Kate O’Connell: ‘The food culture is world renowned’
My motivation for moving to Melbourne in 2015 was simple; I had heard appealing things about an outdoor lifestyle and seriously good food. Being a fanatical foodie, I set up in Carlton, the “Little Italy” of the city. Between all the spontaneous trips to wineries to sample Shiraz and cooking kangaroo steaks on a Friday night, two years have flown by.
The food is sensational, but there is more keeping me here than just the great tucker. Melbourne’s food culture is world renowned because it is underpinned by the city’s cultural diversity. “Fusion” is a popular word in the restaurant scene here, but you’ll also see it in the way different cultures engage with each other in all other aspects of life.
“How long are you going to be in Melbourne for?” is a question I am asked frequently, but as my Aussie mates would say, “no dramas”. I’m living in the moment, and right now, I’m loving life in Melbourne.
Robert Batt: ‘They have the biggest tram network in the world’
Melbourne makes it easy for you to live your life the way you want to live it. The city has been my home since I moved here in 2008, to work as an accountant. For me, it is a liveable city because of the public transport. By train you can commute 150km round trip for the equivalent of €4.70. Trains to the city are free before 7.15am. They have the biggest tram network in the world, free in the city centre. Segregated bike paths provide safety for cyclists. You do not need a car.
Public parks are used by families and give a sense of community. A lot of Melburnians have immigrant backgrounds and are open minded to fresh or different approaches to life’s ups and downs. My work colleagues are Indian, Chinese, Malaysian, English, Greek, Jew, Australian, and Fijian. Our cultural differences are celebrated not knocked. Last week we went to a Nigerian art show, had dinner in a Cambodian restaurant, followed by a drink in a Spanish bar served by a fourth-generation Australian studying Russian.
Consistent Government spending on social enterprises has led to a lower crime rate; money is therefore spent on social problems rather than prisons. Mental health spending is still overlooked though.
Rosemary Sheehan: ‘I see another side of Melbourne’
As a social worker I see another side of Melbourne which can be hard on many.

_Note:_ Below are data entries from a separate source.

Lemma prepare_shell_spec cap cr3 m hpt b g id : slab_ok g → boot_wf b →
  ∃ m' hpt' b' r, prepare_shell cap cr3 m hpt b g id = Some (m', hpt', b', r) ∧ same_walks hpt hpt' ∧ boot_wf b' ∧
    match r with
    | Some l => shell_ok cap m' g l ∧ ∀ x, ¬ in_slab g x → m' x = m x
    | None => (clear_nx_identity cr3 hpt g).2 = false
    end.
Proof.
  intros Hs Hb. pose proof Hs as [Hr Ha Hw]. unfold GUEST_RAM_BYTES in Hr.
  assert (g < 536870912) as Hlt by (unfold TWO_MIB, PRECISE_BYTES in *; lia).
  unfold prepare_shell, G1_SLAB_OFF_EPT_PML4, G1_SLAB_OFF_EPT_PDPT, G1_SLAB_OFF_EPT_PD,
    G1_SLAB_OFF_CODE, G1_SLAB_OFF_VMCS, G1_SLAB_OFF_HOST_STACK.
  rewrite (add64_small g 0x6000), (add64_small g 0x7000), (add64_small g 0x8000),
    (add64_small g 0), Z.add_0_r by mlia.
  destruct (build_single_tables cap (zero_slab m g) g (shell_frames g)) as (m1 & E1 & Ht & Ho);
    [lia|done|done|by apply shell_frames_ok|].
  unfold shell_frames in E1 at 1. rewrite E1.
  destruct (write_2m_tables_spec m1 g) as (m2 & -> & Hg & Ho2); [lia|done|done|].
  pose proof (clear_nx_walks cr3 hpt g) as Hn. destruct (clear_nx_identity cr3 hpt g) as [hpt' []] eqn:En.
  2:{ eexists _, _, _, None. by split_and!. }
  destruct (record_event_spec b (EptMapped id g g) Hb) as (b' & _ & -> & Hb' & _).
  eexists _, _, _, (Some _). split; [reflexivity|]. split; [done|]. split; [done|].
  assert (∀ x, ¬ in_page g x → write_guest_shell_cpuid_page m2 g x = m2 x) as Hc
    by (intros x; apply cpuid_page_out).
  split; [constructor; [done|done|split; apply add64_small; mlia|..]|].
  - eapply id_tables_frame; [exact Ht|]. intros x Hx.
    assert (g + 0x6000 ≤ x < g + 0x9000) as Hx'.
    { unfold in_page in Hx. destruct Hx as [Hx|[Hx|(i & Hi & Hx)]];
        [cbn in Hx; lia|cbn in Hx; lia|]. rewrite shell_frame_2 in Hx by done. lia. }
    rewrite Hc by (unfold in_page; lia). apply Ho2. unfold in_pages, in_page.
    rewrite !Exists_cons, Exists_nil. lia.
  - eapply gpt_frame; [exact Hg|]. intros x Hx. apply Hc. unfold in_pages, in_page in *.
    rewrite !Exists_cons, Exists_nil in Hx. lia.
  - intros x Hx. unfold in_slab, TWO_MIB in Hx. rewrite Hc by (unfold in_page; lia).
    rewrite Ho2 by (unfold in_pages, in_page; rewrite !Exists_cons, Exists_nil; lia).
    rewrite Ho; [by apply zero_slab_out|]. intros i Hi. unfold in_page.
    rewrite shell_frame_at by done. lia.
Qed.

I’m not sure how liveability is measured, but Melbourne has a very large number of homeless people sleeping rough in the inner city. The boarding houses which used to support them have been sold to gentrifying developers. Great swathes of suburbs have been bought up by Chinese investors, who put up towering apartments which overshadow little cottages and diminish their home life, light and comfort. Public transport is so overstretched, and people struggle to get to work. So I’m not sure where the judges of liveability are looking.
Yes Melbourne is vibrant, diverse, and easy for families, with great food, wine, and plenty of things to do. But rampant development is tearing down characterful buildings and squeezing out space.

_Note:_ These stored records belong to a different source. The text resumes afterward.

(* ===== verification/Lapic.v ===== *)
(** * The virtual local APIC

    [devices/lapic_virt.rs]: the request and in-service registers, priorities,
    end of interrupt, self-IPIs, the countdown timer, the register file behind the
    x2APIC MSRs and the xAPIC page, and the MSR bitmap that traps them. The time
    stamp counter is an input of the operations that read it, one argument per
    read. *)

From Stdlib Require Import Sorting.Sorted.
From S2P Require Import Prelude.

Module Lapic.

Definition APIC_GPA : Z := 0xFEE00000.
Definition X2APIC_MSR_BASE : Z := 0x800.
Definition X2APIC_MSR_LAST : Z := 0x83F.

Definition REG_ID : Z := 0x20.
Definition REG_VERSION : Z := 0x30.
Definition REG_TPR : Z := 0x80.
Definition REG_PPR : Z := 0xA0.
Definition REG_EOI : Z := 0xB0.
Definition REG_SVR : Z := 0xF0.
Definition REG_ISR_BASE : Z := 0x100.
Definition REG_IRR_BASE : Z := 0x200.
Definition REG_LVT_TIMER : Z := 0x320.
Definition REG_INIT_COUNT : Z := 0x380.
Definition REG_CUR_COUNT : Z := 0x390.
Definition REG_DIVIDE : Z := 0x3E0.
Definition REG_ICR_LOW : Z := 0x300.
Definition REG_ICR_HIGH : Z := 0x310.

Definition LVT_MASKED : Z := Z.shiftl 1 16.
Definition LVT_PERIODIC : Z := Z.shiftl 1 17.
Definition SVR_ENABLED : Z := Z.shiftl 1 8.
Definition XAPIC_VERSION : Z := 0x00050014.
Definition TSC_PER_BUS_CYCLE : Z := 32.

Dennis O’Keeffe: ‘Now I would not live anywhere else’
We arrived in Melbourne in 1986 as a newly married couple on the perfect honeymoon. It felt like a career in Ireland then was all about who you knew, and we didn’t know anyone of influence. At that time, mid 1980s Melbourne was no Manhattan, with all shops closed at 12.30pm on Saturdays. How things have changed.
Thirty-one years later, our two beautiful daughters with Irish first names (who have the advantage of both Australian and Irish passports) have contributed to making Melbourne our home.
Melbourne now has career opportunities galore, a vibrant arts and sporting culture, food to die for, and a live music scene unrivalled by any other place I’ve been to. It is a truly multicultural city. Our marriage has not lasted the journey, but now I would not live anywhere else. I am a happy Melburnian from the Deise County!